I’m watching this on Comedy Central. They just had the scene when John Candy and Dan Akroyd get into the fight after eating the big steak. They’re supposed to repeatedly say “blow it out your ass” but Comedy Central voices over ass with the word Kazoo. Sure, THAT makes sense.

Stupid candy assed whiny bitches who think f’n curse words are bad. They’re just words people, just words.

I know I’ve complained a great deal recently about my apartment complex. I suppose it’s because after three years here, the pent up frustrations HAVE to be released. Either way, nothing seems to be getting better. I mean, the place isn’t THAT bad. We could have roaches and shootings.

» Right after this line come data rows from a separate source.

Lemma stored_create fs path max fsync :
  (forall i, 0 < i -> fs !! path_string (build_rotated_path path i) = None) ->
  stored path (create_with_options fs path max fsync) [[]].
Proof.
  intros Hfresh.
  change (create_with_options fs path max fsync) with
    (append_line (<[path_string (build_rotated_path path 0) := []]> fs)
       (build_rotated_path path 0) WAL_FORMAT_HEADER,
     mk_writer (build_rotated_path path 0) path max 0 fsync 0).
  split; cbn -[build_rotated_path append_line]; try done.
  - intros i es Hi. destruct i; cbn in Hi; [|by destruct i]. injection Hi as <-.
    by rewrite lookup_append_line, read_file_rotated.
  - intros i Hi. rewrite lookup_append_line, lookup_rotated.
    destruct (decide (0 = i)); [lia|]. apply Hfresh. lia.
Qed.
Lemma stored_rotate path fs w shards :
  stored path (fs, w) shards -> stored path (rotate fs w) (shards ++ [[]]).
Proof.
  intros [Hp Ho Hl Hs Hf]. cbn -[build_rotated_path] in *. subst path.
  split; cbn -[build_rotated_path append_line]; try done.
  - rewrite length_app, Hl. cbn. lia.
  - intros i es Hi. rewrite lookup_rotated. destruct (decide _) as [<-|Hne].
    + rewrite lookup_app_r, Hl, Nat.sub_diag in Hi by lia. by injection Hi as <-.
    + apply Hs. apply lookup_app_Some in Hi as [?|[Hle Hi]]; [done|].
      apply lookup_lt_Some in Hi as Hlt. cbn in Hlt. lia.
  - intros i Hi. rewrite length_app in Hi. cbn in Hi. rewrite lookup_rotated.
    destruct (decide _); [lia|]. apply Hf. lia.
Qed.
Lemma stored_append path fs w shards es e :
  wf_entry e = true -> stored path (fs, w) (shards ++ [es]) ->
  stored path (append_line fs (writer w) (entry_line e), w) (shards ++ [es ++ [e]]).
Proof.
  intros Hwf [Hp Ho Hl Hs Hf]. cbn -[build_rotated_path] in *.
  rewrite length_app in Hl, Hf. cbn in Hl, Hf.
  assert (length shards = file_sequence w) as Hlen by lia.
  assert (read_file fs (writer w) = shard_lines (file_sequence w) es) as Hread.
  { unfold read_file. rewrite Ho, (Hs (file_sequence w) es); [done|].
    by rewrite lookup_app_r, Hlen, Nat.sub_diag by lia. }
  split; cbn -[build_rotated_path append_line]; try done.
  - rewrite length_app. cbn. lia.
  - intros i es' Hi. rewrite Ho, lookup_append_line, <- Ho, Hread.
    destruct (decide _) as [<-|Hne].
    + rewrite lookup_app_r, Hlen, Nat.sub_diag in Hi by lia. injection Hi as <-.
      rewrite (wl_split e) by by apply entry_written. unfold shard_lines.
      by rewrite map_app, app_assoc.
    + apply Hs. apply lookup_app_Some in Hi as [Hi|[Hle Hi]]; [by apply lookup_app_l_Some|].
      apply lookup_lt_Some in Hi as Hlt. cbn in Hlt. lia.
  - intros i Hi. rewrite length_app in Hi. cbn in Hi. rewrite Ho, lookup_append_line. destruct (decide _); [lia|]. apply Hf. lia.
Qed.
Lemma stored_write path fs w shards es e :
  wf_entry e = true -> stored path (fs, w) (shards ++ [es]) ->
  exists shards', stored path (write_record_line fs w (entry_line e)) shards' /\
    concat shards' = concat shards ++ es ++ [e].
Proof.
  intros Hwf Hst. unfold write_record_line.
  match goal with |- context [if ?c then _ else _] => destruct c end.
  - apply stored_rotate in Hst. destruct (rotate fs w) as [fs' w'].
    exists ((shards ++ [es]) ++ [[e]]). split.
    + pose proof (stored_append _ _ _ _ [] e Hwf Hst) as H'. by destruct H'; split.
    + rewrite !concat_app. cbn. by rewrite app_nil_r, <- app_assoc.
  - exists (shards ++ [es ++ [e]]). split.
    + pose proof (stored_append _ _ _ _ es e Hwf Hst) as H'. by destruct H'; split.
    + rewrite concat_app. cbn. by rewrite app_nil_r.
Qed.
Lemma stored_snoc path st shards :
  stored path st shards -> exists shards' es, shards = shards' ++ [es].
Proof.
  intros Hst. destruct shards as [|es shards] using rev_ind; [|by eexists _, _].
  by apply st_length in Hst.
Qed.

(** Any run of the writer through the store interface succeeds and keeps the
    entries in order. *)
Lemma run_store_stored path ops fs w shards :
  forallb wf_entry (entries ops) = true -> stored path (fs, w) shards ->
  exists st' shards', run_store (S := Files * WalWriter) (fs, w) ops = Ok st' /\
    stored path st' shards' /\ concat shards' = concat shards ++ entries ops.
Proof.
  revert fs w shards. induction ops as [|[e|] ops IH]; intros fs w shards Hwf Hst.
  - exists (fs, w), shards. by rewrite app_nil_r.
  - cbn in Hwf. apply andb_true_iff in Hwf as [He Hwf].
    cbn [run_store append_record_with_hash wal_writer_store].
    unfold writer_append_with_hash. fold (entry_json e). rewrite entry_line_spec.
    destruct (stored_snoc _ _ _ Hst) as (sh & es & ->).
    destruct (stored_write path fs w sh es e He Hst) as (sh' & Hst' & Hc).
    destruct (write_record_line fs w (entry_line e)) as [fs' w'].
    destruct (IH fs' w' sh' Hwf Hst') as (st' & sh'' & Hrun & Hst'' & Hc').
    exists st', sh''. split_and!; [done..|].
    rewrite Hc', Hc, concat_app. cbn. by rewrite app_nil_r, <- !app_assoc.
  - cbn [run_store store_rotate wal_writer_store].
    pose proof (stored_rotate _ _ _ _ Hst) as Hst'. destruct (rotate fs w) as [fs' w'].
    destruct (IH fs' w' _ Hwf Hst') as (st' & sh'' & Hrun & Hst'' & Hc').
    exists st', sh''. split_and!; [done..|].
    rewrite Hc', concat_app. cbn. by rewrite app_nil_r.
Qed.

(** Reopening finds the last shard and leaves the files as they are. *)
Lemma stored_reopen path fs w shards max fsync :
  stored path (fs, w) shards ->
  exists st', append_with_options fs path max fsync = Some st' /\ stored path st' shards.
Proof.
  intros Hst. pose proof (st_shard _ _ _ Hst) as Hsh. pose proof (st_fresh _ _ _ Hst) as Hfr.
  cbn [fst] in Hsh, Hfr. assert (forall i, path_exists fs (build_rotated_path path i) =
    bool_decide (i < length shards)) as Hex.
  { intros i. unfold path_exists. apply bool_decide_ext. split.
    - intros [x Hx]. destruct (decide (i < length shards)); [done|].
      by rewrite Hfr in Hx by lia.
    - intros Hi. apply lookup_lt_is_Some in Hi as [es Hes].
      rewrite (Hsh i es Hes). by eexists. }
  pose proof (st_length _ _ _ Hst) as Hl. cbn in Hl.
  destruct (first_missing_total fs path 0) as [n Hn].
  pose proof (first_missing_spec (loop_fuel fs) fs path 0) as Hs. rewrite Hn in Hs.
  destruct Hs as (_ & Hm & Hall). rewrite Hex in Hm. apply bool_decide_eq_false in Hm.
  assert (n = length shards) as ->.
  { destruct (decide (n = length shards)) as [|Hne]; [done|].
    specialize (Hall (length shards)). rewrite Hex in Hall.
    assert (bool_decide (length shards < length shards) = true) as Hlt by (apply Hall; lia).
    apply bool_decide_eq_true in Hlt. lia. }
  unfold append_with_options. rewrite Hn, Hl. cbn [Nat.pred open_file]. eexists. split; [done|].
  split; cbn -[build_rotated_path]; try done.
  - intros i es Hi. rewrite lookup_rotated. destruct (decide _) as [<-|]; [|by apply Hsh].
    unfold read_file. by rewrite (Hsh _ es Hi).
  - intros i Hi. rewrite lookup_rotated. destruct (decide _); [lia|]. by apply Hfr.
Qed.

(** Reading written lines: the records, or an error when one is too deep. *)
Definition reads_back {A} (r : Result A WalError) (es : list Entry) (x : A) : Prop :=
  if forallb readable_entry es then r = Ok x else exists err, r = Err err.
Lemma parse_entry_lines es base idx :
  forallb wf_entry es = true ->
  reads_back (parse_lines (N := N) (map entry_line es) base idx) es (map entry_record es).
Proof.
  revert idx. unfold reads_back. induction es as [|e es IH]; intros idx; cbn [map parse_lines forallb]; [done|].
  intros [He Hes]%andb_true_iff. destruct (entry_written e He) as [_ Hcr Hb Hh _ Hp Hd].
  rewrite Hcr, Hb, Hh, andb_false_r. destruct (readable_entry e); cbn [andb].
  - rewrite Hp by done. specialize (IH (S idx) Hes). destruct (forallb readable_entry es); [by rewrite IH|].
    destruct IH as [err ->]. by eexists.
  - destruct (Hd (base + idx) eq_refl) as [err ->]. by eexists.
Qed.
Lemma parse_shard i es base :
  forallb wf_entry es = true ->
  reads_back (parse_wal_records_counted (N := N) (shard_lines i es) base) es
    (map entry_record es, length (shard_lines i es)).
Proof.
  intros Hwf. unfold parse_wal_records_counted, shard_lines.
  assert (forall idx, reads_back (parse_lines (N := N) (map entry_line es) base idx) es (map entry_record es)) as Hp
    by (intros idx; by apply parse_entry_lines).
  unfold reads_back in *. destruct i as [|i]; cbn [app].
  - change (parse_lines (WAL_FORMAT_HEADER :: map entry_line es) base 0)
      with (parse_lines (N := N) (map entry_line es) base 1). specialize (Hp 1).
    destruct (forallb readable_entry es); [by rewrite Hp|]. destruct Hp as [err ->]. by eexists.
  - specialize (Hp 0). destruct (forallb readable_entry es); [by rewrite Hp|]. destruct Hp as [err ->]. by eexists.
Qed.
Lemma first_unhashed_written es :
  forallb wf_entry es = true -> first_unhashed (map entry_line es) = None.
Proof.
  induction es as [|e es IH]; cbn [map first_unhashed]; [done|]. cbn.
  intros [He Hes]%andb_true_iff. destruct (entry_written e He) as [_ Hcr Hb _ Hc _ _].
  rewrite Hcr, Hb, Hc. cbn. auto.
Qed.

Today, however, was another fine example of incompetance. I was sitting in the living room watching the Ellen show, when I heard something at the door. I get up, open the door, and there’s a yellow/orange card hanging on the doornob.

“Brenda and Duane, please have yourself or Duane stop by Duane needs to initial Back of Lease agreement. Thx Barbara.”

Now Barbara is the Assistant Manager. She’s actually really nice and I like her. However, I would like to point out that the above note is word for word what the notice said, complete with capitalizations. My question is, if the note was written to Brenda AND Duane, why does it say “yourself or Duane”?

However, that’s not the main point. The note was hung on the door. The door contains our apartment number in big black letters. What’s my number? 104. What was the apartment it was addressed to? 102. Did someone not learn their numbers in school? Apparently not. Either that or they weren’t paying attention, and I’m leaning toward the latter. Now I have to go hang it on 102 for them because they’re not competant enough to do so. Let’s see, at minumum wage or $5.15 an hour, for 2 minutes of my time I should get about 17 cents. Perhaps they’ll take it off next month’s rent. No, I don’t think so.

Last night I got a virus. Actually I got spyware, THEN that gave me a virus. I started getting popups, so I tried to run Ad-Aware. A box would popup saying I had violated something or other, and my computer would be shut down. After investigating, I discovered I had gotten the Blaster Virus. But I had Norton Antivirus! And it was up to date! (Apparently Norton was like the broken condom of antivirus software last night!) Perhaps this is related to THIS post.

Anyway, after a long and grueling process, I have finally exercized the demons within my pc and given them a healthy “byte” sized dose of digital Cipro. Bye Bye, you electronic STDs! Norton, Ad-Aware, and Spybot all say I’m clean. Whooohooo! I still have to run Housecall though. (I highly recommend it, as it’s free!)

I was so livid pissed by all of this, but I can’t put my thoughts into words. Instead, I decided to draw a picture. Had I drawn this when I was in Visual Arts in Primary School I totally would’ve won a first place award! (Isn’t that right, Mrs. Yagel?) Or I would’ve been referred to a counselor. Either way, some good would’ve come out of it!

I think we net users should create a lobbying campaign for the “Unethical Treatment of Virus Creators”. You know, we should push to legalize public lynchings of them and such. Feel free to start a petition! (Or just comment here.)